4)     Reflecting on the role GERPISA can play: the network can leverage on a sort of neutral role, being able to speak to trade unions, to governments, to employers. Connecting all these different actors is extremely important for a progressive industrial policy (ex. crucial but problematic discussion on greening the industry).
TP’s discussion was followed by an open debate, which covered some of the following points:
1)     Why exactly are you embracing the narrow view of IP, more strictly referring to manufacturing, in relation to the European context that has seen both processes of de-industrialisation and widespread delocalisation of manufacturing activities towards non-European settings? Could you expand?
2)     On the mentioned issue of pockets of protectionism and selective de-linking, with reference to Global South literature: while fascinating and ideologically interesting, this is not exactly the suggestion coming from the Global South today, where in most cases the debate focuses on integration within GVCs. How feasible, then?
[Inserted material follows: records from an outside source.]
(** The body of the loop of DefaultAuthSecretRefs. *)
Definition default_ref_mem (normalized : loc) (user : string) (pool : PoolSpec_mem)
    : prog (option PoolSpec_mem * string) :=
  match m_ps_AuthQuery pool with
  | None => mret (None, user)
  | Some aq =>
      a ← load (T := AuthQuerySpec_mem) aq;
      match m_aq_PasswordSecretRef a with
      | Some _ => mret (None, user)
      | None =>
          if decide (user ≠ "" ∧ m_aq_User a ≠ user) then
            throw (Errorf "pools omitting authQuery.passwordSecretRef must use the same user, got %q and %q"
                     [user; m_aq_User a])
          else
            let user := m_aq_User a in
            s ← load (T := PgDoormanSpec_mem) normalized;
            r ← new {| ref_Name := GeneratedAuthSecretName (m_ClusterRef s); ref_Key := "password" |};
            a ← load (T := AuthQuerySpec_mem) aq;
            _ ← store aq (set_m_PasswordSecretRef (Some r) a);
            mret (Some pool, user)
      end
  end.

Definition DefaultAuthSecretRefs_mem (ρ ρ' : ranger) (spec : ptr PgDoormanSpec_mem)
    : prog (ptr PgDoormanSpec_mem * string) :=
  copy ← PgDoormanSpec_DeepCopy ρ spec;
  normalized ← deref copy;
  names ← pool_names ρ' normalized;
  user ← foldMW (λ user name, on_entry normalized name user (default_ref_mem normalized user)) "" names;
  mret (copy, user).

(** The first two statements of configgen.Generate. *)
Definition Generate_applied (ρ ρ' : ranger) (spec : ptr PgDoormanSpec_mem) : prog (ptr PgDoormanSpec_mem) :=
  applied ← PgDoormanSpec_DeepCopy ρ spec;
  l ← deref applied;
  _ ← ApplyDefaults_mem ρ' l;
  mret applied.
End programs.

(** ** The programs on memory of their own *)
Section proofs.
Context `{Metav1} `{!memG cell Σ}.

Lemma wp_fill_ptr {T A V} `{!Stored cell T, !Stored cell A} (O : A → V → iProp Σ) l
    (field : T → ptr A) set (d : A) (t : T) v dv Φ :
  set (field t) t = t →
  l ↦ t -∗ owns_ptr O (field t) v -∗ O d dv -∗
  (∀ p, l ↦ set p t -∗ owns_ptr O p (or_ptr v dv) -∗ Φ (Ok ())) -∗
  wp (fill_ptr l field set d) Φ.
Proof.
  iIntros (Hset) "Hl Hv Hd HΦ". iApply wp_bind. iApply (wp_load with "Hl"). iIntros "Hl".
  destruct (field t) as [lf|] eqn:E, v as [v|]; simpl; try done.
  - iApply wp_ret. iApply ("HΦ" $! (Some lf) with "[Hl]"); [by rewrite Hset|done].
  - iApply wp_bind. iApply wp_new. iIntros (n) "Hn". iApply wp_bind. iApply (wp_load with "Hl").
    iIntros "Hl". iApply (wp_store with "Hl"). iIntros "Hl". iApply ("HΦ" with "Hl"). simpl.
    iExists d. iFrame.
Qed.
Lemma wp_fill_string {T} `{!Stored cell T} l (field : T → string) set d (t : T) Φ :
  set (field t) t = t →
  l ↦ t -∗ (l ↦ set (or_default (field t) d) t -∗ Φ (Ok ())) -∗ wp (fill_string l field set d) Φ.
Proof.
  iIntros (Hset) "Hl HΦ". iApply wp_bind. iApply (wp_load with "Hl"). iIntros "Hl".
  unfold or_default. case_decide as E.
  - iApply wp_bind. iApply (wp_load with "Hl"). iIntros "Hl". by iApply (wp_store with "Hl").
  - iApply wp_ret. iApply "HΦ". by rewrite Hset.
Qed.
(* ===== verification/Controller.v ===== *)
(** * The rendering controller (internal/controller/renderedconfig.go)

    [Reconcile] renders one PgDoorman into the per-cluster config Secret, keeps
    the in-use finalizer, generates the auth_query Secret and reports the outcome
    in the Rendered condition.  It runs over the client interface of [Kube]. *)
From S2P Require Import Prelude GoStd Api K8s PluginConfig DoormanConfig ConfigGen Specs Paths Kube Credentials.
From stdpp Require Import options.
Open Scope Z_scope.

Definition ConfigKey : string := "pg_doorman.yaml".
Definition generatedAdminPasswordKey : string := "admin-password".
Definition Finalizer : string := "pg-doorman.cnpg.io/in-use".
Definition SecretTypeBasicAuth : string := "kubernetes.io/basic-auth".

(** [ctrl.Result]: empty, or a requeue after [requeueAfter] (30 s). *)
Inductive result : Type := Done | RequeueAfter.

(** The reconciler's fields and the [SIDECAR_IMAGE] of its process. *)
Record RenderedConfigReconciler : Type := {
  r_Recorder : bool;                  (* whether a recorder is set *)
  r_Binary : option BinarySpec;
  r_SidecarImage : string
}.

Section controller.
  Context {W : Type} {KC : KubeClient W} {KL : KubeLib} {QS : Quantities} {YM : Yaml}.
  Context (r : RenderedConfigReconciler).

(** ** Events and status *)
Definition eventf (pd : PgDoorman) (reason : string) (message : gerr) : M W unit :=
  if r_Recorder r
  then record_event (pgdoorman_key pd) {| ev_Warning := true; ev_Reason := reason; ev_Message := message |}
  else mret ().

Definition rendered_condition (pd : PgDoorman) (ok : bool) (reason : string) (message : gerr) : Condition :=
  {| cond_Type := "Rendered"; cond_Status := ok; cond_Reason := reason; cond_Message := message;
     cond_ObservedGeneration := pd_Generation pd |}.

(** [prev] points into the list of conditions, where [SetStatusCondition] updates
    the condition in place. *)
Definition setRendered (pd : PgDoorman) (ok : bool) (reason : string) (message : gerr) : M W unit :=
  let prev := FindStatusCondition (pd_Conditions pd) "Rendered" in
  let '(conditions, changed) :=
    SetStatusCondition (pd_Conditions pd) (rendered_condition pd ok reason message) in
  let prev := prev ≫= λ _, FindStatusCondition conditions "Rendered" in
  let observed := if ok then pd_Generation pd else pd_ObservedGeneration pd in
  if negb changed && (observed =? pd_Generation pd) then mret ()
  else
    _ ← (match prev with
         | Some c =>
             if ok && negb (cond_Status c) && r_Recorder r
             then record_event (pgdoorman_key pd)
                    {| ev_Warning := false; ev_Reason := "Rendered"; ev_Message := message |}
             else mret ()
         | None => mret ()
         end);
    update_status (with_status observed conditions pd).

(** ** Finalizer *)
Definition reconcileDeletion (pd : PgDoorman) (inUse : bool) : M W result :=
  if negb (ContainsFinalizer (pd_Finalizers pd) Finalizer) then mret Done
  else if inUse then
    _ ← eventf pd "DeletionBlocked"
          (Errorf "PgDoorman is still referenced by cluster %q" [ClusterRef (pd_Spec pd)]);
    mret RequeueAfter
  else
    _ ← patch_pgdoorman (with_finalizers (RemoveFinalizer (pd_Finalizers pd) Finalizer) pd);
    mret Done.

(** Returns the object as the server answers it ([Patch] updates its argument). *)
Definition ensureFinalizer (pd : PgDoorman) (inUse : bool) : M W PgDoorman :=
  let has := ContainsFinalizer (pd_Finalizers pd) Finalizer in
  if Bool.eqb inUse has then mret pd
  else patch_pgdoorman (with_finalizers
         ((if inUse then AddFinalizer else RemoveFinalizer) (pd_Finalizers pd) Finalizer) pd).

(** ** Secrets *)
Definition check_owner (ns clusterName name : string) : M W unit :=
  s ← try_ (get_secret (ns, name));
  match s with
  | Err e =>
      if is_not_found e
      then throw (Errorf "referenced secret %q not found or not labeled %s=%s" [name; ClusterLabel; clusterName])
      else throw (Wrapf "referenced secret %q: %w" [name] e)
  | Ok secret =>
      if decide (map_get (sec_Labels secret) ClusterLabel ≠ clusterName)
      then throw (Errorf "referenced secret %q is not labeled %s=%s" [name; ClusterLabel; clusterName])
      else mret ()
  end.

Definition validateSecretOwnership (ρ : ranger) (pd : PgDoorman) (spec : PgDoormanSpec)
    (clusterName : string) : M W unit :=
  for_each (check_owner (pd_Namespace pd) clusterName) (CollectSecretNames ρ spec).

Definition randomPassword : M W string := buf ← rand_Read 16; mret (EncodeToString buf).

Definition generated_auth_secret (cluster : Cluster) (user password : string) : Secret :=
  {| sec_Namespace := cl_Namespace cluster; sec_Name := GeneratedAuthSecretName (cl_Name cluster);
     sec_Labels := {[ ClusterLabel := cl_Name cluster ]}; sec_Type := SecretTypeBasicAuth;
     sec_Data := {[ "username" := user; "password" := password ]};
     sec_Owner := None; sec_ResourceVersion := "" |}.

Definition ensureGeneratedAuthSecret (cluster : Cluster) (user : string) : M W unit :=
  let name := GeneratedAuthSecretName (cl_Name cluster) in
  existing ← try_ (get_secret (cl_Namespace cluster, name));
  match existing with
  | Ok _ => mret ()
  | Err e =>
      if negb (is_not_found e) then throw e
      else
        password ← randomPassword;
        secret ← lift (SetControllerReference_secret cluster (generated_auth_secret cluster user password));
        created ← try_ (create_secret secret);
        match created with
        | Ok _ => mret ()
        | Err e =>
            if is_already_exists e
            then throw (Errorf "secret %q already exists but is not labeled %s=%s; label it or remove it"
                          [name; ClusterLabel; cl_Name cluster])
            else throw e
        end
  end.

Definition adminPasswordFallback (cluster : Cluster) : M W string :=
  existing ← try_ (get_secret (cl_Namespace cluster, RenderedSecretName (cl_Name cluster)));
  match existing with
  | Ok s =>
      match sec_Data s !! generatedAdminPasswordKey with
      | Some prev => if decide (prev = "") then randomPassword else mret prev
      | None => randomPassword
      end
  | Err e => if is_not_found e then randomPassword else throw e
  end.

Definition binarySpecJSON (inPlaceUpgrades : bool) : res (option string) :=
  match r_Binary r with
  | Some spec => if inPlaceUpgrades then (b ← json_Marshal spec; Ok (Some b)) else Ok None
  | None => Ok None
  end.

Definition rendered_data (data generatedAdmin : string) (binaryJSON : option string) : gmap string string :=
  match binaryJSON with
  | Some b => <[BinarySpecKey := b]> {[ ConfigKey := data; generatedAdminPasswordKey := generatedAdmin ]}
  | None => {[ ConfigKey := data; generatedAdminPasswordKey := generatedAdmin ]}
  end.

Definition rendered_secret (cluster : Cluster) (d : gmap string string) : Secret :=
  {| sec_Namespace := cl_Namespace cluster; sec_Name := RenderedSecretName (cl_Name cluster);
     sec_Labels := {[ ClusterLabel := cl_Name cluster ]}; sec_Type := ""; sec_Data := d;
     sec_Owner := None; sec_ResourceVersion := "" |}.

Definition with_data (d labels : gmap string string) (s : Secret) : Secret :=
  {| sec_Namespace := sec_Namespace s; sec_Name := sec_Name s; sec_Labels := labels;
     sec_Type := sec_Type s; sec_Data := d; sec_Owner := sec_Owner s;
     sec_ResourceVersion := sec_ResourceVersion s |}.

Definition upsertSecret (cluster : Cluster) (data generatedAdmin : string) (inPlaceUpgrades : bool) : M W unit :=
  binaryJSON ← lift (binarySpecJSON inPlaceUpgrades);
  let d := rendered_data data generatedAdmin binaryJSON in
  let desired := rendered_secret cluster d in
  existing ← try_ (get_secret (secret_key desired));
  match existing with
  | Err e =>
      if negb (is_not_found e) then throw e
      else
        desired ← lift (SetControllerReference_secret cluster desired);
        create_secret desired
  | Ok existing =>
      if decide (map_get (sec_Data existing) ConfigKey = data ∧
                 map_get (sec_Data existing) generatedAdminPasswordKey = generatedAdmin ∧
                 map_get (sec_Data existing) BinarySpecKey = default "" binaryJSON)
      then mret ()
      else patch_secret existing (with_data d (<[ClusterLabel := cl_Name cluster]> (sec_Labels existing)) existing)
  end.

(** ** Rendering; the rangers are those of the map loops on the way. *)
Definition tls_files : TLSFiles :=
  {| tls_Certificate := TLSCertPath; tls_PrivateKey := ConvertedTLSKeyPath |}.

Definition render (ρ : nat → ranger) (spec : PgDoormanSpec) (ns : string) (cluster : Cluster)
    (cfg : PluginConfiguration) : M W (string * string) :=
  passwords ← ResolvePasswords (ρ 3%nat) ns spec;
  generatedAdmin ← adminPasswordFallback cluster;
  let passwords := EnsureAdminPassword passwords generatedAdmin in
  data ← lift (Generate (ρ 4%nat) (ρ 5%nat) spec (PoolerPort cfg) (MetricsPort cfg) passwords (Some tls_files));
  _ ← lift (ValidateConfigBytes (ρ 6%nat) data);
  mret (data, generatedAdmin).

(** ** Reconcile *)

(** [report failure]: an event, the False condition, then [res]. *)
Definition report_failure (pd : PgDoorman) (reason : string) (eventMessage e : gerr) (res : result) : M W result :=
  _ ← eventf pd reason eventMessage;
  _ ← setRendered pd false reason e;
  mret res.

(** From the secrets on: ownership, rendering, publication. *)
Definition reconcile_render (ρ : nat → ranger) (pd : PgDoorman) (cluster : Cluster)
    (cfg : PluginConfiguration) (spec : PgDoormanSpec) : M W result :=
  owned ← try_ (validateSecretOwnership (ρ 2%nat) pd spec (cl_Name cluster));
  match owned with
  | Err e => report_failure pd "SecretNotAllowed" e e RequeueAfter
  | Ok _ =>
      rendered ← try_ (render ρ spec (pd_Namespace pd) cluster cfg);
      match rendered with
      | Err e => report_failure pd "RenderFailed" e e RequeueAfter
      | Ok (data, generatedAdmin) =>
          _ ← upsertSecret cluster data generatedAdmin (InPlaceUpgrades cfg);
          _ ← setRendered pd true "Rendered"
                (Errorf "generation %d rendered into secret %s"
                   [Itoa (pd_Generation pd); RenderedSecretName (cl_Name cluster)]);
          mret Done
      end
  end.

(** For a PgDoorman whose Cluster exists. *)
Definition reconcile_cluster (ρ : nat → ranger) (pd : PgDoorman) (cluster : Cluster) : M W result :=
  let cfg := NewFromCluster (r_SidecarImage r) cluster in
  if negb (Enabled cfg) || negb (bool_decide (ConfigName cfg = pd_Name pd)) then mret Done
  else
    match Validate (ρ 0%nat) cfg with
    | Err e => report_failure pd "InvalidPluginConfig" (Wrapf "plugin parameters invalid: %v" [] e) e Done
    | Ok _ =>
        match DefaultAuthSecretRefs (ρ 1%nat) (pd_Spec pd) with
        | Err e => report_failure pd "InvalidSpec" e e Done
        | Ok (spec, generatedUser) =>
            ensured ← (if decide (generatedUser = "") then mret (Ok ())
                       else try_ (ensureGeneratedAuthSecret cluster generatedUser));
            match ensured with
            | Err e => report_failure pd "AuthSecretFailed" e e RequeueAfter
            | Ok _ => reconcile_render ρ pd cluster cfg spec
            end
        end
    end.

Definition in_use (pd : PgDoorman) (cluster : option Cluster) : bool :=
  match cluster with
  | Some c => bool_decide (ConfigName (NewFromCluster (r_SidecarImage r) c) = pd_Name pd)
  | None => false
  end.

Definition Reconcile (ρ : nat → ranger) (req : key) : M W result :=
  got ← try_ (get_pgdoorman req);
  match got with
  | Err e => _ ← lift (IgnoreNotFound e); mret Done
  | Ok pd =>
      found ← try_ (get_cluster (pd_Namespace pd, ClusterRef (pd_Spec pd)));
      cluster ← (match found with
                 | Ok c => mret (Some c)
                 | Err e => if is_not_found e then mret None else throw e
                 end);
      let inUse := in_use pd cluster in
      if pd_Deleting pd then reconcileDeletion pd inUse
      else
        pd ← ensureFinalizer pd inUse;
        match cluster with
        | None => mret RequeueAfter
        | Some cluster => reconcile_cluster ρ pd cluster
        end
  end.

(** ** Watches (SetupWithManager) *)
Definition mapCluster (cluster : Cluster) : list key :=
  let cfg := NewFromCluster (r_SidecarImage r) cluster in
  if negb (Enabled cfg) || bool_decide (ConfigName cfg = "") then []
  else [(cl_Namespace cluster, ConfigName cfg)].

Definition requests_secret (ρ1 ρ2 : ranger) (secretName : string) (pd : PgDoorman) : bool :=
  let spec := match DefaultAuthSecretRefs ρ1 (pd_Spec pd) with
              | Ok (normalized, _) => normalized
              | Err _ => pd_Spec pd
              end in
  bool_decide (secretName ∈ CollectSecretNames ρ2 spec).

Definition mapSecret (ρ1 ρ2 : ranger) (secret : Secret) : M W (list key) :=
  listed ← try_ (list_pgdoormen (sec_Namespace secret));
  match listed with
  | Err _ => mret []
  | Ok items => mret (pgdoorman_key <$> filter (λ pd, requests_secret ρ1 ρ2 (sec_Name secret) pd = true) items)
  end.
End controller.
My fear is that even if protectionism and selective de-linking were allowed, in a context of global production and WTO-dominated rules, these would only be allowed to already powerful manufacturing nodes and not to the rest of the world, which is still industrialising.
3)     Could you tell us more on your work on the automotive industry, and on what scope you see to tackle what you define cross-cutting issues? For example, what kind of possible collaboration/cooperation you imagine on gender relations and labour/democratic participation, where European ‘differentials’ have already been allowed (ex. differentials in labour costs between Western and Eastern Europe)?
On specific modes of implementation of progressive IP within the EU: hypothesis that a ‘corporatist’ model and interlocking actors may kind of inhibit transformation and a progressive IP, because of clashing, incumbent interests – I no longer believe this is true (reference to project on France and Germany), we have seen, for example, interesting cases of unions pushing the industry, together with government, for more technological change…what role do you therefore think neo/post-corporatist political economy constellations could have, in Europe, towards the implementation of progressive industrial policies?
Comparison with China: while the IP system is very different, it could be interesting for Europe to look at the local government/regional level experience in China. Chinese local governments closely influence industrial policy practices based on the idea of industrial clusters. Industrial policy tools linked to the clusters experience can then be institutionalised by the central government and implemented at national level. Question: do you see any potential to re-explore the industrial clusters framework, in the future of EU industrial policy?
1)     Concept of transnational solidarity: why the trade unions, that in the 1970s and 1980s were also very powerful, failed to integrate in the European project and its most progressive institutional tools? Today, difficult to build transnational solidarity because of fragmentation of value chains, fragmentation of labour in the workplace, externalisations etc. And the casual, temporary workers are those that bear the heaviest burden of such fragmentation (example on solidarity building within the Uber sector, from our previous seminar)
2)     Disconnect between European level and local governments, which hampers the formulation/implementation of progressive industrial policies.
What is your opinion on the progressive paradigm à la Mazzucato, this idea of mission-oriented innovation policy? Regarding the issue of decoupling, I don’t see any European government taking it seriously, even the most progressive forces, especially with the Covid-19 crisis (discussion of Spanish and Greek cases).